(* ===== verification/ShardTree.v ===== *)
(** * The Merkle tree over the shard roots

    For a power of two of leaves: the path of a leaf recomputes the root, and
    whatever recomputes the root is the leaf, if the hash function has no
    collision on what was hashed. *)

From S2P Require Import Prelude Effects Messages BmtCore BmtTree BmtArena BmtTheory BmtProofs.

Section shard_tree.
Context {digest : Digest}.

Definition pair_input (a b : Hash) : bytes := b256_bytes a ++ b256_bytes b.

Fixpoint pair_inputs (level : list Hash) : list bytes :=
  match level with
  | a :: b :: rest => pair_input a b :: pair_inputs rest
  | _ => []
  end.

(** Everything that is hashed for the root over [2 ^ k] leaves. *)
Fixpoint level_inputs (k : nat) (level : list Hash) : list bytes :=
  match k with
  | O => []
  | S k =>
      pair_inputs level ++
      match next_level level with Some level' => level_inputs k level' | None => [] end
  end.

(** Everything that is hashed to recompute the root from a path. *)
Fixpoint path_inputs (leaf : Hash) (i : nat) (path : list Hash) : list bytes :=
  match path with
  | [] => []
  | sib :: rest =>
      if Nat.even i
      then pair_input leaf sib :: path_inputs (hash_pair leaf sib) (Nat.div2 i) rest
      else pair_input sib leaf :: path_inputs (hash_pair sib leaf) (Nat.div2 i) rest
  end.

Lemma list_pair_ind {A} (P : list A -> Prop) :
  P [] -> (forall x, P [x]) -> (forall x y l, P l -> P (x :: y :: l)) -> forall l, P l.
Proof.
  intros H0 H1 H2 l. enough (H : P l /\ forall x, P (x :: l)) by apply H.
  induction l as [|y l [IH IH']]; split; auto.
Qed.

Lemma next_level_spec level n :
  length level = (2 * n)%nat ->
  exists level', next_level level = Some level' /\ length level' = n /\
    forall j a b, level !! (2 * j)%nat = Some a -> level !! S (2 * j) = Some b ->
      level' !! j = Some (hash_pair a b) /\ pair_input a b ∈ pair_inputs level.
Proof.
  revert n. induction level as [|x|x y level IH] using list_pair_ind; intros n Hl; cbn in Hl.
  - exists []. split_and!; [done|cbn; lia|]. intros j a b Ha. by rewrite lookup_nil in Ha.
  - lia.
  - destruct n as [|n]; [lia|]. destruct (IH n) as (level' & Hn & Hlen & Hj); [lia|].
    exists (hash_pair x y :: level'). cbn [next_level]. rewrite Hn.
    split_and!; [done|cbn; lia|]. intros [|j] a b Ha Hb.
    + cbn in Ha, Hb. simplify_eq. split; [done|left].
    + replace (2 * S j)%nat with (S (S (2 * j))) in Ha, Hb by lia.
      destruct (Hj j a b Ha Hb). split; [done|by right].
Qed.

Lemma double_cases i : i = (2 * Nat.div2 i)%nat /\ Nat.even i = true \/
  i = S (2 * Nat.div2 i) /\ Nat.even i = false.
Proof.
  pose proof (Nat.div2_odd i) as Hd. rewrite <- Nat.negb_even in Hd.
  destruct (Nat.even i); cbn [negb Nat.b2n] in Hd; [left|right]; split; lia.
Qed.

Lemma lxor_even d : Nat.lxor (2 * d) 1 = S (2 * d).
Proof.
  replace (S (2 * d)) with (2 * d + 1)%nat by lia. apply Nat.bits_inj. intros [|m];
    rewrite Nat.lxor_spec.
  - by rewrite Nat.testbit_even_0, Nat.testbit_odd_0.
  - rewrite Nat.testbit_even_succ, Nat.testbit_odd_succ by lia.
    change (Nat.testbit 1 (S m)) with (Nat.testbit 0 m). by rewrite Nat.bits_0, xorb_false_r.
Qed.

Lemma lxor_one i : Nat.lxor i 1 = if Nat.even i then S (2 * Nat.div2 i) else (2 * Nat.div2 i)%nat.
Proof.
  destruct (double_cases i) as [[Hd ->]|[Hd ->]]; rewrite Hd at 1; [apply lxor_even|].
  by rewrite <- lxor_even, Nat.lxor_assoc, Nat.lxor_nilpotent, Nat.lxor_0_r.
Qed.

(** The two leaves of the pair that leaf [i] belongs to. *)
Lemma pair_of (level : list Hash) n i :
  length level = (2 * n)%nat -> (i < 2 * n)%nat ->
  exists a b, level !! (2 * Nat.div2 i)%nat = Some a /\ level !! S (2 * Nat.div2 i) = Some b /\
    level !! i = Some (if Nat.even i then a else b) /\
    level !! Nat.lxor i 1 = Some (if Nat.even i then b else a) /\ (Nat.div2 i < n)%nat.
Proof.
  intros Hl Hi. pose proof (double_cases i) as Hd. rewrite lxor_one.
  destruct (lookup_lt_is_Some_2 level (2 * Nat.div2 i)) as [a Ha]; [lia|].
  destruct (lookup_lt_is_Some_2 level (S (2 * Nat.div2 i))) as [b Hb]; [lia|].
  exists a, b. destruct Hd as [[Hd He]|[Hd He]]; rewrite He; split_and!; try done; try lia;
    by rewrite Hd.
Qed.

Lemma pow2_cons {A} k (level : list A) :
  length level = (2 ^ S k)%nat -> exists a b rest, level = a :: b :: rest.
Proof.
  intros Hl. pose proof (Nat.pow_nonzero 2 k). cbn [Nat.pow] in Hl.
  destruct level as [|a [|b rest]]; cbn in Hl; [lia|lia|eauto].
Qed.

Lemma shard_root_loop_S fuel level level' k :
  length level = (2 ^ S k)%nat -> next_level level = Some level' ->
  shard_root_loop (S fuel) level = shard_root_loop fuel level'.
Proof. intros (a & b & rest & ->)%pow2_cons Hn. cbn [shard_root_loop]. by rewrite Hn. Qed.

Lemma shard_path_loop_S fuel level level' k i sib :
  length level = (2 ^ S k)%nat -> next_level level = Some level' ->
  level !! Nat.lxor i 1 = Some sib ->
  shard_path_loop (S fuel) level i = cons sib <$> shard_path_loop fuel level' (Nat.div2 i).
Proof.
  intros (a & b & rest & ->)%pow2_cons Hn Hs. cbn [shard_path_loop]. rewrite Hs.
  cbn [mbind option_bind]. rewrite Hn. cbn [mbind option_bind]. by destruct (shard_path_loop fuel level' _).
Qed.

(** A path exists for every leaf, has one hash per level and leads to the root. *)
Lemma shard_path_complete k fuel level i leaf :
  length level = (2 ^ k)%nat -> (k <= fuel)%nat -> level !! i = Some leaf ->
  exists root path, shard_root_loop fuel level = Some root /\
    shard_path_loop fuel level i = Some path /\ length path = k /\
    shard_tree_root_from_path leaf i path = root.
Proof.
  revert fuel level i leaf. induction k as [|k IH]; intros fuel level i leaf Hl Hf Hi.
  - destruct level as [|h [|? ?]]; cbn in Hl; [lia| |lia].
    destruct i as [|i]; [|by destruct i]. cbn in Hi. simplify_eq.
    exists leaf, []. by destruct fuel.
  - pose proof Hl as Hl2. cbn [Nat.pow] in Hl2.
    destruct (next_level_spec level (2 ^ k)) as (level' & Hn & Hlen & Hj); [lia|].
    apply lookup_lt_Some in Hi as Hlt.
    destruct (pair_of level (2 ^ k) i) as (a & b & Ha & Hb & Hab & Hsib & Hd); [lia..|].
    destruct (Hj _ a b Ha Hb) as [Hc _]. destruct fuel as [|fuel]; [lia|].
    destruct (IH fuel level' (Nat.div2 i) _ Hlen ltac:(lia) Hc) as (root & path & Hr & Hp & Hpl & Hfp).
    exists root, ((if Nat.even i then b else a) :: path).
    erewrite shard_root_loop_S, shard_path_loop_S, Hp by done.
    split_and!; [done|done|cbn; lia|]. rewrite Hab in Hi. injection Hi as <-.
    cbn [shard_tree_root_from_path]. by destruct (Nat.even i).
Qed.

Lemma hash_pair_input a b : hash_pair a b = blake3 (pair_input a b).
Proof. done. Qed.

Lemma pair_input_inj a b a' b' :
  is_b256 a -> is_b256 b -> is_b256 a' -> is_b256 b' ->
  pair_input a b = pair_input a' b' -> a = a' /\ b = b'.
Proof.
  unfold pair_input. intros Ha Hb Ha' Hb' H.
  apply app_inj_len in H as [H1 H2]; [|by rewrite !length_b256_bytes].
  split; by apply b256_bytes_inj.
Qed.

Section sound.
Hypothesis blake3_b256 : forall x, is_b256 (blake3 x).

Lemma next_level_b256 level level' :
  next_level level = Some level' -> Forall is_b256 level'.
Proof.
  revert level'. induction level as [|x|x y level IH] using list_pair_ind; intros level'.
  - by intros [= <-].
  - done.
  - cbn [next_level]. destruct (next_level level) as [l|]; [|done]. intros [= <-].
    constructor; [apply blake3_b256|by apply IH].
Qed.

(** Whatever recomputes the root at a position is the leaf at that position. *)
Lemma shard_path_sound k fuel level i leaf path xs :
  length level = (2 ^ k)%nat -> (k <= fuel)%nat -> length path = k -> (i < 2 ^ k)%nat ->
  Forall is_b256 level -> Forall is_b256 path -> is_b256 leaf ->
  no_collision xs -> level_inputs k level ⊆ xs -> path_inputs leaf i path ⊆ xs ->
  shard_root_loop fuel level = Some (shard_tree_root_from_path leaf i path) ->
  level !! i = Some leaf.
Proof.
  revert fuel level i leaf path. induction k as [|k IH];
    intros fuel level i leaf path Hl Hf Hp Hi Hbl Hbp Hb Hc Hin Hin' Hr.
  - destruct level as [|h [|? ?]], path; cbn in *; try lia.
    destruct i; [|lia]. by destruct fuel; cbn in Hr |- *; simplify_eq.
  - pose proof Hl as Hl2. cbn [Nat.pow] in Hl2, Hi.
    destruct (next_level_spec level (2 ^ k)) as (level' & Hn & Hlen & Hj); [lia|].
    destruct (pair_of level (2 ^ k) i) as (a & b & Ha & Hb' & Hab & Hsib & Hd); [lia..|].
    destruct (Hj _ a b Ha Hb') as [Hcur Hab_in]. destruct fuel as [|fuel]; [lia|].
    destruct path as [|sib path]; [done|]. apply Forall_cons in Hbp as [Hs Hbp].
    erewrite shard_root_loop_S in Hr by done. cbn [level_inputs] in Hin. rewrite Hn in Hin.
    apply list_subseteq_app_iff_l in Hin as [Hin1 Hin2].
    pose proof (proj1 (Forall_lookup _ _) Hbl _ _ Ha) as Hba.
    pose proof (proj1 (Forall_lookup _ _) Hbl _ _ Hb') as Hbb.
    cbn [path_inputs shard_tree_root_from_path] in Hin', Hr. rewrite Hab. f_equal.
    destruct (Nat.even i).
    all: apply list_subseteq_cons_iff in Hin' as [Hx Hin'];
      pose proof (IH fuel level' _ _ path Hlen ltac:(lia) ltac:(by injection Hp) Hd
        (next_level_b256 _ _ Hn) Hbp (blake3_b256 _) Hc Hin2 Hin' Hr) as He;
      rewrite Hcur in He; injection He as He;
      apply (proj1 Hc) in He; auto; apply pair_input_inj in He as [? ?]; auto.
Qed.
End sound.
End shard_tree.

-*-*-

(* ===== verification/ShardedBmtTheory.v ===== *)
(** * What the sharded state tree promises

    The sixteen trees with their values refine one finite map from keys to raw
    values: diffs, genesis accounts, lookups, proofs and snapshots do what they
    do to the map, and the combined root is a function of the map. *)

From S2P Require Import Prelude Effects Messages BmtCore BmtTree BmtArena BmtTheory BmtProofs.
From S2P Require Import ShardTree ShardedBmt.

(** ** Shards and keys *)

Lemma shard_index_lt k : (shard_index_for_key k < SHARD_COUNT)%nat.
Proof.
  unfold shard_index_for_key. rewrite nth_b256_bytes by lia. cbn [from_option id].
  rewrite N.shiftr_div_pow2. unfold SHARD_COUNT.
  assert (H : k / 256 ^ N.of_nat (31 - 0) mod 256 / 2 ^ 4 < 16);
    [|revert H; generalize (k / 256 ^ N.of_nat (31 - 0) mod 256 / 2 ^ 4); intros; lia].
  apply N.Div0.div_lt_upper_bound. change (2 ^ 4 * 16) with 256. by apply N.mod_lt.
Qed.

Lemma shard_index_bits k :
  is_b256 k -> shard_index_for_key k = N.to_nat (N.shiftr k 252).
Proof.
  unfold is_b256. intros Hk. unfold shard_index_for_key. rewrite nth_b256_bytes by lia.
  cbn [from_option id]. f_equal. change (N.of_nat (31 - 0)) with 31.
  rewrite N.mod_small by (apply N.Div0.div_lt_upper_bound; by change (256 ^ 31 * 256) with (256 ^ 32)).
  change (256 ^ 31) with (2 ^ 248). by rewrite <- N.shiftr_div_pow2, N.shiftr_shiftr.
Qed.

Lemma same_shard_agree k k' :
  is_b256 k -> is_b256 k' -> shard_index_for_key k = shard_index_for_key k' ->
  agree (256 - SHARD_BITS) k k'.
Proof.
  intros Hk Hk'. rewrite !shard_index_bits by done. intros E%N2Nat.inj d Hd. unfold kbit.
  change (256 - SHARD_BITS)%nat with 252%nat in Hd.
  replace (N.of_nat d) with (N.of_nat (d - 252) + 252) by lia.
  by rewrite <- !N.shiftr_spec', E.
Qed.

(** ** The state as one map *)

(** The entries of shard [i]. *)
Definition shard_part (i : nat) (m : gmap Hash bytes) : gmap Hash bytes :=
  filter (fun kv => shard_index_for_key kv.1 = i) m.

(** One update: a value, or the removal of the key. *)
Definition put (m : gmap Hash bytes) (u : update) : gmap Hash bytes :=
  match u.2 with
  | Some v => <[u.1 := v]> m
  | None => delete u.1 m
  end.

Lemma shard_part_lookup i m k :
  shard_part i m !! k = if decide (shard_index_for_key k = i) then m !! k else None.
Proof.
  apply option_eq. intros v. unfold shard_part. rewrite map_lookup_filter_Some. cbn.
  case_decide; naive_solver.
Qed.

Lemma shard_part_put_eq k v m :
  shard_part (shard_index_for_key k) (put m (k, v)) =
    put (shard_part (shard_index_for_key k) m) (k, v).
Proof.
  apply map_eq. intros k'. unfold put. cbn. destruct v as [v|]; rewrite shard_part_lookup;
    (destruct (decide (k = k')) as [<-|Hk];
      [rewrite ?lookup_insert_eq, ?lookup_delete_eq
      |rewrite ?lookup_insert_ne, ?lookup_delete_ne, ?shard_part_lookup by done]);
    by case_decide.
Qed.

-*-*-

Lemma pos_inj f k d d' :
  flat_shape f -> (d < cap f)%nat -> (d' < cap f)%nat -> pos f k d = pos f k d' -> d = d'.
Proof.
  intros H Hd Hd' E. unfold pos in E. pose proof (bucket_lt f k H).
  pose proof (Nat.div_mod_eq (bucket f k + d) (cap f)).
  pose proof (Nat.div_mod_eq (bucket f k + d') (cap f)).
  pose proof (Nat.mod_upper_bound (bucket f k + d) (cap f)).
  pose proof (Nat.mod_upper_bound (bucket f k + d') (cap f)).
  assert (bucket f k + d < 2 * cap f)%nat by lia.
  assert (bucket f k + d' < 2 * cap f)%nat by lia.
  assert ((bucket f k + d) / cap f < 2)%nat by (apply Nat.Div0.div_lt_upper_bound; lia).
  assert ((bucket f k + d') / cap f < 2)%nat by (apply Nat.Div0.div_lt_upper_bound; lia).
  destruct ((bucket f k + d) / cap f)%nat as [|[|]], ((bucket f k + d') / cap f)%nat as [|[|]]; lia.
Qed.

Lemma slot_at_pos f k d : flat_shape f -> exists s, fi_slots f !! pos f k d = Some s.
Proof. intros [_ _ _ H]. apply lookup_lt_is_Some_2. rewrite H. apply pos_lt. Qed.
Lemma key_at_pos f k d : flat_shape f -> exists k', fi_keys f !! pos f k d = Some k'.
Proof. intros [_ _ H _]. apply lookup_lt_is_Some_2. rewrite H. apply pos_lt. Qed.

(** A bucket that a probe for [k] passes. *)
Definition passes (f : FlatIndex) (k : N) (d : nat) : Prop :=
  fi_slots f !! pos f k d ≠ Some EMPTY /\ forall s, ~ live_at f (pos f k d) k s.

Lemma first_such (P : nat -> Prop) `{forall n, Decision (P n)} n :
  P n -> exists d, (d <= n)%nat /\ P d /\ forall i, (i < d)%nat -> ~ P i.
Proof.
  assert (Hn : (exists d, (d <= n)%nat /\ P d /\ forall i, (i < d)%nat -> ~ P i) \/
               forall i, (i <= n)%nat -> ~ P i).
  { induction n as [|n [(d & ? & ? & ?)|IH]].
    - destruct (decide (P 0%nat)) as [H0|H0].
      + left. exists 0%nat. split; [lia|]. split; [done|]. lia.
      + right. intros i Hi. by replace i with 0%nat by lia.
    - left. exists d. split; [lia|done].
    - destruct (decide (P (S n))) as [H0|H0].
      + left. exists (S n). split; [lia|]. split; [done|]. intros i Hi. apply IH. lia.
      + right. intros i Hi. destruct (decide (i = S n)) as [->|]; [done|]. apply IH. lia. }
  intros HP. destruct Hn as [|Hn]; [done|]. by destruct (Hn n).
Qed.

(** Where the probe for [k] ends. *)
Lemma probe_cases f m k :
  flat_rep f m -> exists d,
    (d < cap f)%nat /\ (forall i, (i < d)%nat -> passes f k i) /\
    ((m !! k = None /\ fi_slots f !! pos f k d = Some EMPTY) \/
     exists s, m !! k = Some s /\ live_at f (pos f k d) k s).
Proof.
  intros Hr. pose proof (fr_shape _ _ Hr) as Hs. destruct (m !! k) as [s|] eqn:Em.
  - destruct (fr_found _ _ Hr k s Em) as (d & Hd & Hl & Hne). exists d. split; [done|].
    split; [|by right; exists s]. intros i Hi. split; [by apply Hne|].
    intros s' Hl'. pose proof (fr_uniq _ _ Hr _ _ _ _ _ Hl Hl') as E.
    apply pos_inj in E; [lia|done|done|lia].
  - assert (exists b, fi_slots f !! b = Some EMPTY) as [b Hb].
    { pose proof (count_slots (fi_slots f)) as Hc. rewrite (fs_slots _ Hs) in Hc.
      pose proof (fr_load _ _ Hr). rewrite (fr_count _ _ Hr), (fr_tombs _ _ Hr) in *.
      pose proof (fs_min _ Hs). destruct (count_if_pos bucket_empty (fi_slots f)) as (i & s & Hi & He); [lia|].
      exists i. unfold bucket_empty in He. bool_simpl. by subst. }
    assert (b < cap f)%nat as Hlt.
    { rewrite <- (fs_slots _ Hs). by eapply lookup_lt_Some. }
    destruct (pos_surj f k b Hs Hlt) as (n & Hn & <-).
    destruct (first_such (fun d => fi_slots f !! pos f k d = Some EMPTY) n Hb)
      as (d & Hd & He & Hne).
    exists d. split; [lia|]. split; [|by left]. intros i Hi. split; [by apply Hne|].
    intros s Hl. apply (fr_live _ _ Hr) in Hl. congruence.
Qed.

-*-*-

_About this task:_ Above this task is a listing. Restate, word for word and with nothing added, the lines from the one with "- destruct level as [|h [|? ?]];" through the one with "Hb & Hab & Hsib & Hd); [lia..|].".

_Task result:_
  - destruct level as [|h [|? ?]]; cbn in Hl; [lia| |lia].
    destruct i as [|i]; [|by destruct i]. cbn in Hi. simplify_eq.
    exists leaf, []. by destruct fuel.
  - pose proof Hl as Hl2. cbn [Nat.pow] in Hl2.
    destruct (next_level_spec level (2 ^ k)) as (level' & Hn & Hlen & Hj); [lia|].
    apply lookup_lt_Some in Hi as Hlt.
    destruct (pair_of level (2 ^ k) i) as (a & b & Ha & Hb & Hab & Hsib & Hd); [lia..|].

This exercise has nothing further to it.